Another sortie around East Malling site for an hour this afternoon - the sun shone on and off.  A circuit of the lake at Bradbourne turned up the following: 2 Little Grebe, 2 Gadwall, 22 Coot, 15 Moorhen, 150+ Wood Pigeon, 43 Greylag Geese, 96 Canada Geese, Green Woodpecker, Great Spotted Woodpecker, 55 Black-headed Gull, 16 Mallard, 1 Greenfinch, 9 Goldfinch, 1 Jay, 4 Song Thrush, 1 Blackbird, 1 Grey Heron, 3 Magpie, 12 Chaffinch, 2 Blue Tit, 1 Grey Wagtail, 7 Pied Wagtail, 1 Little Egret

Egret on the right, plastic bag on the left

...a bit closer in case you couldn't see it in the previous photo...skulking or what?!
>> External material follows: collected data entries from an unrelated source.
(* ===== verification/UxInboundSpec.v ===== *)
(** * x/uexecutor: what a vote on an inbound does

    The deciding vote always leaves a record: an inbound that cannot be decoded or
    fails validation is recorded as FAILED and, unless a contract account sent it,
    refunded on its source chain. *)
From S2P Require Import Prelude GoStrings UvTypes TssTypes UxTypes RegTypes World Canonical.
From S2P Require Import UvValidator UvBallot Registry Utss TssVotes UxKeys UxPayload UxEvm.
From S2P Require Import UxOutbound UxSettle UxInbound UxFinality UxPending UxLedger.
Import Ux.

Section inbounds.
Context {E : Type} `{Bech32, CC : ChainCodecs, EC : EvmCodecs, SK : StakingKeeper, BH : BallotHooks E,
  SH : Sha256, EK : EvmKeeper E, !BallotHooksLaws E, !BooksHooksLaws E, !EvmKeeperLaws E}.
Implicit Types (ctx : Ctx) (w : World E).

(** ** Refunds on the source chain *)
Definition refund_of (i : Inbound) (ob : OutboundTx) : Prop :=
  DestinationChain ob = SourceChain i ∧ ObAmount ob = Amount i ∧ ExternalAssetAddr ob = AssetAddr i ∧
  ObRecipient ob = refund_recipient (Sender i) (RevertInstructionsOf i) ∧ ObTxType ob = INBOUND_REVERT ∧
  OutboundStatus ob = PENDING ∧ ObId ob = GetOutboundRevertId (SourceChain i) (TxHash i) (LogIndex i).

Lemma buildRevertOutbound_run ctx i w : ∃ ob, buildRevertOutbound ctx i w = (Ok ob, w) ∧ refund_of i ob.
Proof.
  unfold buildRevertOutbound, GetTokenConfig, GetGasFeeInfoForRevertOutbound. mrun.
  destruct (_ !! _) as [cfg|]; mrun; [|by eexists].
  case_match; mrun; [|by eexists].
  match goal with |- context [view_getOutboundTxGasAndFees ctx ?a 0 w] =>
    pose proof (gasAndFees_read ctx a 0 w) as Hr; pose proof (gasAndFees_no_panic ctx a 0 w) as Hp;
    destruct (view_getOutboundTxGasAndFees ctx a 0 w) as [[[[[t f] p] l]|e|e] w'] end;
    cbn in Hr, Hp; subst w'; mrun; [by eexists..|by destruct (Hp e)].
Qed.

(** Scheduling the refund appends it to the record and indexes it. *)
Lemma revert_inbound_run ctx key i utx w :
  UniversalTxs (ux w) !! key = Some utx →
  ∃ ob e w', revert_inbound ctx key i w = (Ok tt, w') ∧ uv w' = uv w ∧ refund_of i ob ∧ UniversalTxId e = key ∧
    books w' = (<[key := utx <| OutboundTxs ::= (.++ [ob]) |>]> (UniversalTxs (ux w)),
                <[ObId ob := e]> (PendingOutbounds (ux w))).
Proof.
  intros Hu. unfold revert_inbound. mrun. destruct (buildRevertOutbound_run ctx i w) as (ob & -> & Href). mrun.
  unfold or_store_error, attachOutboundsToUtx, UpdateUniversalTx. mrun. rewrite Hu. mrun. cbn [attach_all]. mrun.
  destruct (signing_deadline_run ctx (DestinationChain ob) w) as [d ->]. mrun.
  eexists ob, _, _. split; [done|]. split; [done|]. split; [done|]. split; [|done]. done.
Qed.

(** ** Rejected inbounds *)

(** The inbound as it is recorded, and why it is not executed. *)
Definition rejection (i : Inbound) : option (Inbound * error) :=
  match NormalizeForTxType i with
  | (i', Err e) => Some (i', e)
  | (i', Ok _) => match ValidateForExecution i' with Err e => Some (i', e) | _ => None end
  | (_, Panic _) => None
  end.
Definition failed_record ctx (e : error) : PCTx :=
  (module_tx ctx) <| PcStatus := "FAILED" |> <| PcErrorMsg := e |>.

Lemma handleFailed_run ctx key i e w :
  UniversalTxs (ux w) !! key = Some (mkUniversalTx key (Some i) [] [] "") →
  ∃ w' obs, handleFailedInboundValidation ctx (mkUniversalTx key (Some i) [] [] "") e w = (Ok tt, w') ∧ uv w' = uv w ∧
    UniversalTxs (ux w') = <[key := mkUniversalTx key (Some i) [failed_record ctx e] obs ""]> (UniversalTxs (ux w)) ∧
    if IsCEA i then obs = [] ∧ PendingOutbounds (ux w') = PendingOutbounds (ux w)
    else ∃ ob en, obs = [ob] ∧ refund_of i ob ∧ UniversalTxId en = key ∧
           PendingOutbounds (ux w') = <[ObId ob := en]> (PendingOutbounds (ux w)).
Proof.
  intros Hu. unfold handleFailedInboundValidation, record_pc_tx. cbn [InboundTx UtxId]. mrun. fold (failed_record ctx e).
  erewrite UpdateUniversalTx_run by done. mrun. set (u1 := mkUniversalTx key (Some i) [failed_record ctx e] [] "").
  change (upd PcTx _ _) with u1. destruct (IsCEA i) eqn:Hcea; mrun.
  - eexists _, []. split_and!; done.
  - destruct (revert_inbound_run ctx key i u1 (put_utx key u1 w)) as (ob & en & w' & -> & Huv & Href & Hk & Hb).
    { cbn -[insert]. by rewrite lookup_insert_eq. }
    unfold books in Hb. injection Hb as Hb1 Hb2. exists w', [ob]. split_and!; [done..| |by exists ob, en].
    rewrite Hb1. cbn -[insert]. by rewrite insert_insert_eq.
Qed.

(** C24. A rejected inbound is never lost: when the ballot is decided for an inbound
    whose payload does not decode or which fails validation, finalizing it always
    succeeds, and creates its universal transaction with exactly one FAILED
    execution carrying the reason; unless a contract account (CEA) sent it, the
    record has exactly one outbound, a PENDING revert of the full amount on the
    source chain to the refund recipient, and that outbound is in the pending
    index. *)
Theorem rejected_inbound_is_refunded ctx i i' e w :
  rejection i = Some (i', e) → UniversalTxs (ux w) !! GetInboundUniversalTxKey i = None →
  let key := GetInboundUniversalTxKey i in
  ∃ w' obs, finalize_inbound ctx key i w = (Ok tt, w') ∧ uv w' = uv w ∧
    UniversalTxs (ux w') = <[key := mkUniversalTx key (Some i') [failed_record ctx e] obs ""]> (UniversalTxs (ux w)) ∧
    if IsCEA i' then obs = [] ∧ PendingOutbounds (ux w') = PendingOutbounds (ux w)
    else ∃ ob en, obs = [ob] ∧ refund_of i' ob ∧ UniversalTxId en = key ∧
           PendingOutbounds (ux w') = <[ObId ob := en]> (PendingOutbounds (ux w)).
Proof.
  intros Hrej Hnone key. fold key in Hnone.
  assert (finalize_inbound ctx key i w =
    (utx ← open_universal_tx key i'; handleFailedInboundValidation ctx utx e) w) as ->.
  { unfold finalize_inbound. unfold rejection in Hrej. destruct (NormalizeForTxType i) as [j [[]|e'|e']]; [|by simplify_eq|done].
    destruct (ValidateForExecution j); by simplify_eq. }
  unfold open_universal_tx, CreateUniversalTx, HasUniversalTx, RemovePendingInbound. mrun.
  rewrite (bool_decide_false (is_Some _)) by (by rewrite Hnone; intros []). cbn [negb]. mrun.
  set (w1 := upd ux _ (upd ux _ w)).
  destruct (handleFailed_run ctx key i' e w1) as (w' & obs & -> & Huv & Hu & Hobs).
  { cbn -[insert]. by rewrite lookup_insert_eq. }
  exists w', obs. split; [done|]. split; [done|]. split; [|exact Hobs].
  rewrite Hu. cbn -[insert]. by rewrite insert_insert_eq.
Qed.

(** ** Votes *)
Lemma quorum_poll_uv ctx w w' key : uv w = uv w' → quorum_poll ctx w key = quorum_poll ctx w' key.
Proof.
  intros Hw. unfold quorum_poll, voters_now, GetEligibleVoters. mrun. rewrite Hw. by destruct (res_filter _ _).
Qed.
Lemma cast_inbound_vote_run ctx val i w h :
  validators_inv h (uv w) → ballots_inv (uv w) →
  let bk := GetInboundBallotKey i in
  match aye ctx val (quorum_poll ctx w bk) with
  | Some p =>
      ∃ w', cast_inbound_vote ctx val i w = (Ok (bool_decide (phase p ≠ Ballot.BALLOT_STATUS_PENDING)), w') ∧
        grown h (UniversalTxs (ux w)) w' ∧ polls (uv w') !! bk = Some p ∧ books w' = books w
  | None => ∃ m, cast_inbound_vote ctx val i w = (Err m, w)
  end.
Proof.
  intros Hvi Hbi bk. unfold cast_inbound_vote, VoteOnInboundBallot, RecordInboundVote. fold bk. mrun.
  set (w0 := upd ux _ w).
  pose proof (vote_with_quorum_spec ctx val bk Ballot.BALLOT_OBSERVATION_TYPE_INBOUND_TX w0 h Hvi Hbi) as Hv.
  pose proof (vote_with_quorum_books ctx val bk Ballot.BALLOT_OBSERVATION_TYPE_INBOUND_TX (books w0) w0 eq_refl) as Hbk.
  pose proof (vote_with_quorum_grown h (UniversalTxs (ux w)) ctx val bk Ballot.BALLOT_OBSERVATION_TYPE_INBOUND_TX w0) as Hg.
  rewrite (quorum_poll_uv ctx w0 w bk) in Hv by done.
  destruct (vote_with_quorum ctx val bk _ w0) as [out w1]. cbn [snd] in Hbk, Hg. destruct Hv as [_ Hv].
  destruct (aye ctx val (quorum_poll ctx w bk)) as [p|].
  - destruct Hv as [-> Hp]. mrun. exists w1. split_and!; [done| |done|done]. by apply Hg.
  - destruct Hv as [m ->]. mrun. eauto.
Qed.

Definition chain_open w (chain : string) : bool :=
  match ChainConfigs (reg w) !! chain ≫= Reg.Enabled with Some e => Reg.IsInboundEnabled e | None => false end.

(** Finalizing opens the transaction, then only appends to it. *)
Lemma finalize_inbound_split ctx key i w w' :
  finalize_inbound ctx key i w = (Ok tt, w') →
  ∃ k, (∀ u h m0, keeps (grown h m0) (k u)) ∧ (open_universal_tx key (NormalizeForTxType i).1 ≫= k) w = (Ok tt, w').
Proof.
  unfold finalize_inbound. destruct (NormalizeForTxType i) as [i' [[]|e|e]]; cbn [fst]; intros Hrun; [| |done].
  - destruct (ValidateForExecution i') as [[]|e|e].
    + exists (ExecuteInbound ctx). split; [intros; apply ExecuteInbound_grown|done].
    + exists (λ u, handleFailedInboundValidation ctx u e). split; [intros; apply handleFailed_grown|done].
    + by apply bind_ok in Hrun as (? & ? & _ & ?).
  - exists (λ u, handleFailedInboundValidation ctx u e). split; [intros; apply handleFailed_grown|done].
Qed.
Lemma finalize_inbound_records ctx key i w h w' :
  grown h (UniversalTxs (ux w)) w → finalize_inbound ctx key i w = (Ok tt, w') →
  ∃ utx, UniversalTxs (ux w') !! key = Some utx ∧ InboundTx utx = Some (NormalizeForTxType i).1 ∧ UtxId utx = key.
Proof.
  intros (Hb & Hv & _) (k & Hk & Hrun)%finalize_inbound_split.
  apply bind_ok in Hrun as (u & w1 & Ho & Hrun). specialize (Hk u h (UniversalTxs (ux w1)) w1).
  rewrite Hrun in Hk. unfold open_universal_tx, CreateUniversalTx, HasUniversalTx, RemovePendingInbound in Ho. wrun Ho. wrun Hs.
  destruct Hk as (_ & _ & Hl); [split; [exact Hb|]; split; [exact Hv|reflexivity]|]. cbn -[insert] in Hl.
  destruct (Hl key _ (lookup_insert_eq _ _ _)) as (utx & Hu & [Hid Hin _ _]). eauto.
Qed.

(** C3. A vote on an inbound, on every branch.  A vote for a chain that is not
    enabled, for an inbound that already has its universal transaction, or one the
    ballot refuses, is an error that changes nothing; so an inbound is executed at
    most once.  An accepted vote is counted in the ballot of exactly this inbound
    and creates no transaction while the ballot is open; the deciding vote runs
    [finalize_inbound], and if that returns, the transaction is there, under its
    key and with the inbound the validators agreed on. *)
Theorem VoteInbound_executes_once ctx val inb w h :
  validators_inv h (uv w) → ballots_inv (uv w) →
  let i := Canonicalize inb in
  let key := GetInboundUniversalTxKey i in
  let bk := GetInboundBallotKey i in
  let '(out, w') := VoteInbound ctx val inb w in
  match chain_open w (SourceChain i), UniversalTxs (ux w) !! key, aye ctx val (quorum_poll ctx w bk) with
  | true, None, Some p =>
      ∃ w1, books w1 = books w ∧ ballots_inv (uv w1) ∧ polls (uv w1) !! bk = Some p ∧
        if decide (phase p = Ballot.BALLOT_STATUS_PENDING) then out = Ok tt ∧ w' = w1
        else (out, w') = finalize_inbound ctx key i w1 ∧
             (out = Ok tt → ∃ utx, UniversalTxs (ux w') !! key = Some utx ∧ UtxId utx = key ∧
                InboundTx utx = Some (NormalizeForTxType i).1)
  | _, _, _ => (∃ m, out = Err m) ∧ w' = w
  end.
Proof.
  intros Hvi Hbi i key bk. unfold VoteInbound, IsChainInboundEnabled, HasUniversalTx. fold i key. mrun.
  fold (chain_open w (SourceChain i)).
  destruct (chain_open w (SourceChain i)); mrun; [|eauto].
  destruct (UniversalTxs (ux w) !! key) as [u|] eqn:Hu.
  { rewrite bool_decide_true by eauto. cbn [negb]. mrun. eauto. }
  rewrite bool_decide_false by (by intros []). cbn [negb]. mrun.
  pose proof (cast_inbound_vote_run ctx val i w h Hvi Hbi) as Hc. cbv zeta in Hc. fold bk in Hc.
  destruct (aye ctx val (quorum_poll ctx w bk)) as [p|]; [|destruct Hc as [m ->]; mrun; eauto].
  destruct Hc as (w1 & -> & Hg & Hp & Hbk). cbv beta iota.
  destruct (decide (phase p = Ballot.BALLOT_STATUS_PENDING)) as [Hph|Hph].
  - rewrite bool_decide_false by tauto. mrun. exists w1. split_and!; [done|by destruct Hg|done..].
  - rewrite bool_decide_true by done. destruct (finalize_inbound ctx key i w1) as [out w'] eqn:Hf.
    exists w1. split_and!; [done|by destruct Hg|done..|]. intros ->.
    assert (grown h (UniversalTxs (ux w1)) w1) as Hg1 by (destruct Hg as (? & ? & _); by split_and!).
    destruct (finalize_inbound_records ctx key i w1 h w' Hg1 Hf) as (utx & ? & ? & ?). eauto.
Qed.

(** An inbound of a type the executor does not know passes the message checks
    (and may pass [ValidateForExecution]) but can never be finalized: no successful
    vote on it ever creates its transaction, because the deciding vote fails in
    [ExecuteInbound] and is rolled back with everything it recorded. *)
Theorem unsupported_inbound_never_lands ctx val inb w w' u :
  InTxType inb = PAYLOAD ∨ InTxType inb = INBOUND_REVERT ∨ InTxType inb = RESCUE_FUNDS →
  ValidateForExecution (NormalizeForTxType (Canonicalize inb)).1 = Ok tt →
  VoteInbound ctx val inb w = (Ok u, w') → UniversalTxs (ux w') = UniversalTxs (ux w).
Proof.
  intros Hty Hval Hrun. set (i := Canonicalize inb) in *.
  assert (InTxType i = InTxType inb) as Hi by done.
  assert (∀ w0 key, is_ok (finalize_inbound ctx key i w0).1 = false) as Hfin.
  { intros w0 key. unfold finalize_inbound.
    assert (NormalizeForTxType i = (i <| UniversalPayloadOf := None |> <| VerificationData := "" |> <| RawPayload := "" |>, Ok tt)) as Hn
      by (unfold NormalizeForTxType; rewrite Hi; by destruct Hty as [-> |[-> | ->]]).
    rewrite Hn in Hval |- *. cbn [fst] in Hval. rewrite Hval.
    unfold open_universal_tx. mrun. destruct (CreateUniversalTx _ _ w0) as [[] w1]; mrun; [|done..].
    unfold RemovePendingInbound, ExecuteInbound. mrun. cbn [InboundTx]. mrun.
    change (InTxType (upd _ _ _)) with (InTxType i). rewrite Hi. by destruct Hty as [-> |[-> | ->]]. }
  assert (∀ b, keeps (λ w, books w = b) (cast_inbound_vote ctx val i)) as Hcast.
  { intros b. unfold cast_inbound_vote, RecordInboundVote, VoteOnInboundBallot. keep; [by apply keeps_set_ux|].
    apply vote_with_quorum_books. }
  unfold VoteInbound, IsChainInboundEnabled, HasUniversalTx in Hrun. fold i in Hrun. wrun Hrun.
  match goal with
  | Hc : cast_inbound_vote ctx val i ?w0 = (Ok ?b, ?w1) |- _ =>
      specialize (Hcast _ w0 eq_refl); rewrite Hc in Hcast; destruct b
  end.
  - match type of Hrun with finalize_inbound _ ?k _ ?z = _ => specialize (Hfin z k); by rewrite Hrun in Hfin end.
  - injection Hrun as _ <-. cbn in Hcast. unfold books in Hcast. injection Hcast as -> _.
    by injection Hs as _ <-.
Qed.
End inbounds.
The highlight was the Little Egret again - this time I managed get a plastic bag, albeit blue, in the same shot just to prove to the Bald Birder I can tell the difference.  As I approached the reed bed it flew and disappeared across the main lawn.  I carried on and added Grey Wagtail to the list, only my second record on this site.  Driving back to work I noticed the Egret standing like a statue on the main lawn,

I watched it for 5 minutes before it started to stride to stride round like a Peacock! 

Eventually it made it's way to the ditch where I'd seen the Green Sandpiper a couple of weeks ago, and dropped down to feed. 

The car proved an excellent hide, so I managed some marginally better pics! 

You can just about make out the yellow feet through the water in this pic

A group of Pied Wagtails were washing in the same stream, including the headless individual:

A Fox was also seen on the south side of the lake, it seemed to be attempting to get the Mallards, and a group of Moorhens were seen climbing in a nearby willow, presumably to avoid the preadtor?!

Unfortunately the Bradbourne House and Lake is a PRIVATE SITE with no access to the public.